Alison, the reserved, had held her tongue on his antecedents; but Ermine
was drawn into explaining that his father had been a minor canon, who
had eked out his means with a combination of chaplaincies and parts
of curacies, and by teaching at the school where his son was educated.
Indignant at the hack estimation in which his father had been held, the
son, far more justly viewing both the dignity and duty of his office,
was resolved to be respected; but bred up in second rate society,
had neither weight, talent, nor manners to veil his aggressive
self-assertion, and he was at this time especially trying to the
Curtises.
Cathedral music had been too natural to him for the endurance of an
unchoral service, and the prime labour of his life was to work up his
choir; but he was musical by education rather than nature, and having
begun his career with such mortal offence to the native fiddlers and
singers as to impel them into the arms of dissent, he could only supply
the loss from the school by his own voice, of which he was not chary,
though using it with better will than taste. The staple of his choir
were Rachel's scholars. Her turn had always been for boys, and her
class on Sunday mornings and two evenings in the week had long been
in operation before the reign of Mr. Touchett. Then two lads, whose
paternal fiddles had seceded to the Plymouth Brethren, were suspended
from all advantages by the curate, and Rachel was with difficulty
withheld from an explosion; but even this was less annoying than the
summons at the class-room door every Sunday morning, that, in the midst
of her lesson, carried off the chief of her scholars to practise their
chants. Moreover, the blame of all imperfect lessons was laid on the
"singing for the parson," and all faults in the singing by the tasks for
Miss Rachel; and one night, the excellent Zack excused his failure in
geography by saying that Mr. Touchett had thrown away his book, and said
that it was no better than sacrilege, omitting, however, to mention that
he had been caught studying it under his surplice during the lessons.

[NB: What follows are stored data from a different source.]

(** ** Creating several polygons *)

Lemma create_all_size (reqs : list (PolygonCreate.t * datetime)) (d : Database) :
  db_wf d ->
  db_wf (create_all reqs d)
  /\ size (table (create_all reqs d)) = (size (table d) + length reqs)%nat.
Proof.
  revert d. induction reqs as [|[polygon_data now] reqs IH]; intros d Hwf; simpl.
  - split; [done | lia].
  - pose proof (wf_next_id_fresh d Hwf) as Hfresh.
    pose proof (invoke_wf (Create polygon_data) (healthy now) d Hwf) as Hwf'.
    unfold invoke, service_map in Hwf'.
    rewrite (create_polygon_healthy polygon_data now d Hfresh) in *.
    simpl in *. destruct (IH _ Hwf') as [Hwf'' Hsize]. split; [done|].
    rewrite Hsize. simpl. rewrite map_size_insert_None by done. lia.
Qed.

Lemma empty_db_wf : db_wf empty_db.
Proof. apply reachable_wf, reachable_empty. Qed.

(** ** The definitions at work *)

Example isoformat_with_fraction : isoformat t0 = "2024-05-17T09:30:00.123456"%string.
Proof. reflexivity. Qed.

Example isoformat_whole_second : isoformat t1 = "2024-05-17T09:31:00"%string.
Proof. reflexivity. Qed.

Example strip_inner_space_kept : strip "  a b  " = "a b"%string.
Proof. reflexivity. Qed.

Example empty_name_rejected : PolygonCreate.init EmptyString sample_coords None = None.
Proof. reflexivity. Qed.

Example create_on_empty_table :
  (create_polygon req_a (healthy t0) empty_db).1
  = Return (Some (PolygonResponse.mk 1 "A" sample_coords ∅
                    "2024-05-17T09:30:00.123456" None)).
Proof. vm_compute. reflexivity. Qed.

Example newest_first :
  map PolygonResponse.id
      (match (list_polygons (healthy t1)
                (create_all [(req_a, t0); (req_blank, t1)] empty_db)).1 with
       | Return r => PolygonListResponse.polygons r
       | Raise _ => []
       end)
  = [2; 1].
Proof. vm_compute. reflexivity. Qed.

(** * The service contract *)

(** ** Storage errors *)

(** C1, as stated, fails: when [session.refresh] raises after
    [session.commit] succeeded, [create_polygon] returns [None] and the new
    row is in the table. *)
Lemma create_refresh_failure_leaves_row :
  (guarded_block (Create req_a) (mk_Env t0 (fault_at OpRefresh)) empty_db).1
    = Raise (StorageError OpRefresh OperationalError)
  /\ (invoke (Create req_a) (mk_Env t0 (fault_at OpRefresh)) empty_db).1
    = Return (RPolygon None)
  /\ table empty_db !! 1 = None
  /\ table (invoke (Create req_a) (mk_Env t0 (fault_at OpRefresh)) empty_db).2 !! 1
    = Some row_a
  /\ (invoke (Create req_a) (mk_Env t0 (fault_at OpRefresh)) empty_db).2 <> empty_db.
Proof.
  repeat split; try (vm_compute; reflexivity).
  intros H. apply (f_equal next_id) in H. vm_compute in H. discriminate.
Qed.

(** C1 (amended): whatever storage-layer error [e] leaves the [with] block
    of a service method, the method raises nothing and returns its
    "unsuccessful" value ([None] for create, get and update, [False] for
    delete, the empty list response for list); the table is unchanged,
    unless [e] was raised by the [session.refresh] that follows the commit
    of create or update. *)
Theorem storage_errors_isolated (c : Call) (env : Env) (d : Database) (e : exn)
    (Hraise : (guarded_block c env d).1 = Raise e) :
  (invoke c env d).1 = Return (unsuccessful c)
  /\ ((invoke c env d).2 = d
      \/ (refreshes c = true /\ e = StorageError OpRefresh OperationalError)).
Proof.
  rewrite invoke_guarded.
  destruct c as [polygon_data| polygon_id | | polygon_id polygon_data | polygon_id];
    unfold guarded_block, service_map in *;
    rewrite ?create_block_run, ?get_block_run, ?list_block_run,
      ?update_block_run, ?delete_block_run in *;
    revert Hraise;
    repeat first
      [ progress case_faults env
      | match goal with
        | |- context [table d !! ?k] => destruct (table d !! k) eqn:?; simpl
        end ];
    intros Hraise;
    first [ discriminate Hraise | injection Hraise as <-; simpl; auto ].
Qed.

At last, with his usual fatality, the curate fixed the grand practice
for the Saturday evenings that were Rachel's great days for instruction
in the three R's, and for a sort of popular lecture. Cricket was to
succeed the singing, and novelty carried the day, but only by the
desertion of her scholars did Rachel learn the new arrangement, and she
could hardly credit the assertion that the curate was not aware that it
was her day. In fact, it was the only one when the fisher lads were sure
not to be at sea, and neither party would yield it. Mr. Touchett was
determined not to truckle to dictation from the great house; so when
Rachel declared she would have nothing to do with the boys unless the
Saturdays were conceded to her, he owned that he thought the clergyman
had the first right to his lads, and had only not claimed them before
out of deference for the feelings of a well-meaning parishioner.